**YOUR OBJECTIVE**
Restate, word for word, the lines from the opening line of the data through the line containing "destruct Hk as [Hk|Hk]; [rewrite", both included, and nothing else.

**Saved data entries**
■ ■ ■ ■ ■ ■ ■
Lemma consume_spec rest data e : delimiter e ≠ [] → carries (delimiter e) rest e → counted e →
  ∃ e', consume (λ _, true) data e = (true, e') ∧ same_part e e' ∧ counted e' ∧
    match find_sub (delimiter e) (rest ++ data) with
    | Some k => dataDone e' = true ∧ concat (written e') = take k (rest ++ data)
    | None => dataDone e' = dataDone e ∧ carries (delimiter e) (rest ++ data) e'
    end.
Proof.
  intros Hd (Hr & Hf & Hk) Hc. set (d := delimiter e) in *. set (w := concat (written e)) in *.
  assert (Hshift : find_sub d (rest ++ data) = (λ k, (length w + k)%nat) <$> find_sub d (pending e ++ data)).
  { rewrite <- Hr, <- app_assoc. apply find_behind. intros j Hj Hs. rewrite app_assoc, Hr in Hs.
    apply (proj1 (find_sub_None d rest) Hf j). apply (stands_app _ _ data); [|done].
    destruct Hk as [Hk|Hk]; [rewrite Hk in Hj; cbn in Hj; lia|].
    apply (f_equal length) in Hr. rewrite length_app in Hr. destruct d; [done|]. cbn [length] in *. lia. }
  unfold consume. cbn [set_pending delimiter pending]. fold d. rewrite Hshift.
  destruct (find_sub d (pending e ++ data)) as [pos|] eqn:Ef; cbn [fmap option_fmap option_map].
  - apply find_sub_Some in Ef as [Ef%stands_length _].
    assert (Ht : take (length w + pos) (rest ++ data) = w ++ take pos (pending e ++ data)).
    { rewrite <- Hr, <- app_assoc. apply take_app_add. }
    destruct (Nat.ltb_spec 0 pos) as [Hp|Hp].
    + destruct (deliver_spec pos (set_pending (pending e ++ data) (dataDone e) e)) as (e' & -> & Hs & _ & _ & Hw & Hc'); [done|].
      eexists. split; [reflexivity|]. split; [done|]. split; [apply Hc'; cbn; lia|]. split; [done|]. by rewrite Ht.
    + eexists. split; [reflexivity|]. split_and!; try done. rewrite Ht. replace pos with 0%nat by lia. cbn.
      by rewrite app_nil_r.
  - assert (Hnone : find_sub d (rest ++ data) = None) by (by rewrite Hshift).
    destruct (Nat.ltb_spec (length d - 1) (length (pending e ++ data))) as [Hl|Hl].
    + destruct (deliver_spec (length (pending e ++ data) - (length d - 1)) (set_pending (pending e ++ data) (dataDone e) e))
        as (e' & -> & Hs & Hp & Hdn & Hw & Hc'); [done|].
      cbn [set_pending pending dataDone written] in *. rewrite Hp.
      eexists. split; [reflexivity|]. split; [exact Hs|]. split; [apply Hc'; lia|]. split; [exact Hdn|].
      unfold carries. cbn [set_pending pending written]. rewrite Hw. split_and!; [|done|right; rewrite length_drop; lia].
      rewrite <- app_assoc, take_drop. fold w. by rewrite app_assoc, Hr.
    + eexists. split; [reflexivity|]. split_and!; try done. split_and!; [|done|].
      * cbn [set_pending pending written]. fold w. by rewrite app_assoc, Hr.
      * cbn [set_pending pending written]. fold w. destruct Hk as [Hk|Hk]; [by left|right].
        rewrite length_app in *. lia.
Qed.

(** The extractor after the bytes [body] of a body whose headers end at [i]. *)
Definition tracks (d body : bytes) (e : Extractor) : Prop :=
  delimiter e = d ∧ failed e = false ∧ counted e ∧
  match find_sub blankLine body with
  | None => dataStarted e = false ∧ dataDone e = false ∧ headerAcc e = body ∧ pending e = [] ∧ written e = []
  | Some i =>
      let rest := drop (i + kHeaderTerminatorBytes) body in
      dataStarted e = true ∧
      match find_sub d rest with
      | None => dataDone e = false ∧ carries d rest e
      | Some k => dataDone e = true ∧ concat (written e) = take k rest
      end
  end.

Lemma find_more p s t i : find_sub p s = Some i → find_sub p (s ++ t) = Some i.
Proof.
  rewrite !find_sub_Some. intros [H1 H2]. pose proof (stands_length _ _ _ H1) as Hl.
  split; [by apply stands_app|]. intros j Hj Hs. apply (H2 j Hj). apply (stands_app _ _ t); [lia|done].
Qed.

Lemma carries_nothing d e : d ≠ [] → pending e = [] → written e = [] → carries d [] e.
Proof.
  intros Hd Hp Hw. unfold carries. rewrite Hp, Hw. split_and!; [done| |by left].
  apply find_sub_None. intros j Hj%stands_length. destruct d; [done|]. cbn in Hj. lia.
Qed.

Lemma feed_tracks d body data e : d ≠ [] → tracks d body e →
  (find_sub blankLine (body ++ data) = None → (length (body ++ data) <= kMaxHeaderBytes)%nat) →
  tracks d (body ++ data) (feed (λ _, true) data e).2.
Proof.
  intros Hne (Hd & Hf & Hc & H) Hlim. unfold feed. rewrite Hf. cbn [orb negb].
  destruct (find_sub blankLine body) as [i|] eqn:Ei.
  - destruct H as [Hs H]. pose proof (find_more _ _ data _ Ei) as Ei'.
    apply find_sub_Some in Ei as [Hi%stands_length _]. change (length blankLine) with kHeaderTerminatorBytes in Hi.
    unfold tracks. rewrite Ei'. cbv zeta. rewrite drop_app_le by done.
    set (rest := drop (i + kHeaderTerminatorBytes) body) in *.
    destruct (find_sub d rest) as [k|] eqn:Ek.
    + destruct H as [Hdn Hw]. rewrite Hdn. cbn [snd]. rewrite (find_more _ _ data _ Ek). split_and!; try done.
      rewrite Hw, take_app_le; [done|]. apply find_sub_Some in Ek as [Ek%stands_length _]. lia.
    + destruct H as [Hdn Hcar]. rewrite Hdn, Hs. cbn [negb]. case_bool_decide as Hdata.
      { subst data. rewrite app_nil_r, Ek. done. }
      subst d. destruct (consume_spec rest data e Hne Hcar Hc) as (e' & -> & (H1&H2&H3&H4) & Hc' & H5).
      cbn [snd]. rewrite H1, H3, H4. split_and!; try done. rewrite Hdn in H5. exact H5.
  - destruct H as (Hs & Hdn & Ha & Hp & Hw). rewrite Hdn, Hs. cbn [orb negb].
    case_bool_decide as Hdata.
    { subst data. rewrite app_nil_r. unfold tracks. rewrite Ei. cbn [snd]. done. }
    rewrite Ha. unfold tracks. destruct (find_sub blankLine (body ++ data)) as [i|] eqn:Ei'.
    + set (rest := drop (i + kHeaderTerminatorBytes) (body ++ data)).
      set (e1 := mkExtractor _ _ _ _ _ _ _ _).
      assert (Hcar : carries (delimiter e1) [] e1) by (apply carries_nothing; [by rewrite <- Hd in Hne|done|done]).
      case_bool_decide as Hr.
      * cbn [snd]. rewrite Hr. destruct Hcar as (Hcar1&Hcar2&Hcar3). cbn in Hcar2 |- *. rewrite <- Hd in *.
        rewrite Hcar2. by split_and!.
      * destruct (consume_spec [] rest e1) as (e' & -> & (H1&H2&H3&H4) & Hc' & H5); [by rewrite <- Hd in Hne|done|done|].
        cbn [snd]. rewrite H1, H3, H4. cbn [app] in H5. change (delimiter e1) with (delimiter e) in *. rewrite <- Hd in *.
        by split_and!.
    + specialize (Hlim eq_refl). destruct (Nat.ltb_spec kMaxHeaderBytes (length (body ++ data))); [lia|].
      by split_and!.
Qed.

(** A body without a blank line delivers nothing and is never complete. *)
Definition headless (body : bytes) (e : Extractor) : Prop :=
  dataDone e = false ∧ written e = [] ∧ (failed e = true ∨ (dataStarted e = false ∧ headerAcc e = body ∧ failed e = false)).

Lemma feed_headless body data e : headless body e → find_sub blankLine (body ++ data) = None →
  headless (body ++ data) (feed (λ _, true) data e).2.
Proof.
  intros (Hd & Hw & [Hf|(Hs & Ha & Hf)]) Hn; unfold feed; rewrite Hf; cbn [orb].
  - split_and!; [done|done|by left].
  - rewrite Hd. case_bool_decide as E.
    + subst data. rewrite app_nil_r. split_and!; [done|done|right; by split_and!].
    + rewrite Hs, Ha, Hn. cbn [negb snd orb]. split_and!; [done|done|].
      cbn [failed dataStarted headerAcc]. destruct (kMaxHeaderBytes <? _)%nat; [by left|right; by split_and!].
Qed.

Lemma feedAll_snoc sink l c e : feedAll sink (l ++ [c]) e = (feed sink c (feedAll sink l e)).2.
Proof. unfold feedAll. by rewrite fold_left_app. Qed.

Lemma feedAll_tracks boundary chunks more i : boundary ≠ [] →
  find_sub blankLine (concat chunks ++ more) = Some i → (i + kHeaderTerminatorBytes <= kMaxHeaderBytes)%nat →
  tracks (delim boundary) (concat chunks) (feedAll (λ _, true) chunks (create boundary)).
Proof.
  intros Hb Hi Hlim. revert more Hi. induction chunks as [|c l IH] using rev_ind; intros more Hi.
  - unfold tracks. cbn. split_and!; try done. by rewrite bool_decide_eq_false_2.
  - rewrite concat_app in Hi |- *. cbn [concat] in Hi |- *. rewrite app_nil_r in Hi |- *.
    rewrite feedAll_snoc. apply feed_tracks; [done|apply (IH (c ++ more)); by rewrite app_assoc|].
    intros Hn. apply find_sub_Some in Hi as [Hi _]. pose proof (stands_length _ _ _ Hi) as Hl.
    change (length blankLine) with kHeaderTerminatorBytes in Hl.
    destruct (Nat.le_gt_cases (length (concat l ++ c)) kMaxHeaderBytes) as [|Hgt]; [done|].
    destruct (proj1 (find_sub_None _ _) Hn i). apply (stands_app _ _ more); [|done].
    change (length blankLine) with kHeaderTerminatorBytes. lia.
Qed.

Lemma feedAll_headless boundary chunks : boundary ≠ [] → find_sub blankLine (concat chunks) = None →
  headless (concat chunks) (feedAll (λ _, true) chunks (create boundary)).
Proof.
  intros Hb. induction chunks as [|c l IH] using rev_ind; intros Hn.
  - split_and!; [done|done|right]. split_and!; [done|done|]. cbn. by rewrite bool_decide_eq_false_2.
  - rewrite concat_app in Hn |- *. cbn [concat] in Hn |- *. rewrite app_nil_r in Hn |- *.
    rewrite feedAll_snoc. apply feed_headless; [|done]. apply IH.
    apply find_sub_None. intros j Hj. apply (proj1 (find_sub_None _ _) Hn j).
    apply stands_app; [by apply stands_length|done].
Qed.

(** C39: however a body is cut into pieces on its way, what the sink has when it
    ends is what the body says: the extraction is complete exactly when the body has a
    payload - a blank line, and behind it the delimiter - and then the bytes delivered
    are the payload, none lost at a cut, none of the envelope with them, and counted. *)
Theorem payload_extracted boundary chunks : boundary ≠ [] →
  (∀ i, find_sub blankLine (concat chunks) = Some i → (i + kHeaderTerminatorBytes <= kMaxHeaderBytes)%nat) →
  let e := feedAll (λ _, true) chunks (create boundary) in
  finish e = bool_decide (is_Some (payloadOf boundary (concat chunks))) ∧
  ∀ p, payloadOf boundary (concat chunks) = Some p →
    concat (written e) = p ∧ payloadBytes e = u64 (Z.of_nat (length p)).
Proof.
  intros Hb Hlim e. unfold payloadOf. fold (delim boundary).
  destruct (find_sub blankLine (concat chunks)) as [i|] eqn:Ei; cbn [mbind option_bind].
  - assert (Ht : tracks (delim boundary) (concat chunks) e).
    { apply (feedAll_tracks boundary chunks [] i); [done|by rewrite app_nil_r|by apply Hlim]. }
    destruct Ht as (_ & Hf & Hc & H). rewrite Ei in H. destruct H as [_ H]. unfold finish. rewrite Hf.
    destruct (find_sub (delim boundary) _) as [k|]; cbn [mbind option_bind].
    + destruct H as [-> Hw]. split; [done|]. intros p [= <-]. split; [done|]. by rewrite <- Hw.
    + destruct H as [-> _]. split; [done|discriminate].
  - destruct (feedAll_headless boundary chunks Hb Ei) as (Hd & _ & _). fold e in Hd.
    unfold finish. rewrite Hd. split; [by destruct (failed e)|discriminate].
Qed.

Definition demoChunks : list bytes :=
  [[45; 45] ++ lit "b" ++ [13; 10] ++ lit "Content-Type: x" ++ [13; 10; 13]; [10; 233; 1; 13];
   [10; 45]; [45; 97; 13; 10; 45; 45; 98; 45; 45]].

Lemma payload_extracted_witness :
  let e := feedAll (λ _, true) demoChunks (create (lit "b")) in
  finish e = true ∧ concat (written e) = [233; 1; 13; 10; 45; 45; 97] ∧ payloadBytes e = 7.
Proof.
  cbv zeta. destruct (payload_extracted (lit "b") demoChunks) as [H1 H2]; [done| |].
  - intros i Hi. assert (E : find_sub blankLine (concat demoChunks) = Some 20%nat) by (vm_compute; reflexivity).
    rewrite E in Hi. injection Hi as <-. apply Nat.leb_le. vm_compute. reflexivity.
  - destruct (H2 [233; 1; 13; 10; 45; 45; 97]) as [H3 H4]; [vm_compute; reflexivity|].
    split_and!; [|exact H3|exact H4]. exact H1.
Defined.

(** A sink that refuses ends it: nothing is delivered afterwards, the end says so. *)
Lemma refused_for_good sink chunks e : failed e = true →
  feedAll sink chunks e = e ∧ finish e = false.
Proof.
  intros Hf. split; [|unfold finish; by rewrite Hf]. induction chunks as [|c l IH]; [done|].
  unfold feedAll in *. cbn [fold_left]. unfold feed at 2. by rewrite Hf.
Qed.

End MultipartExtractor.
■ ■ ■ ■ ■ ■ ■
**SOLUTION TO THE PROBLEM**
Lemma consume_spec rest data e : delimiter e ≠ [] → carries (delimiter e) rest e → counted e →
  ∃ e', consume (λ _, true) data e = (true, e') ∧ same_part e e' ∧ counted e' ∧
    match find_sub (delimiter e) (rest ++ data) with
    | Some k => dataDone e' = true ∧ concat (written e') = take k (rest ++ data)
    | None => dataDone e' = dataDone e ∧ carries (delimiter e) (rest ++ data) e'
    end.
Proof.
  intros Hd (Hr & Hf & Hk) Hc. set (d := delimiter e) in *. set (w := concat (written e)) in *.
  assert (Hshift : find_sub d (rest ++ data) = (λ k, (length w + k)%nat) <$> find_sub d (pending e ++ data)).
  { rewrite <- Hr, <- app_assoc. apply find_behind. intros j Hj Hs. rewrite app_assoc, Hr in Hs.
    apply (proj1 (find_sub_None d rest) Hf j). apply (stands_app _ _ data); [|done].
    destruct Hk as [Hk|Hk]; [rewrite Hk in Hj; cbn in Hj; lia|].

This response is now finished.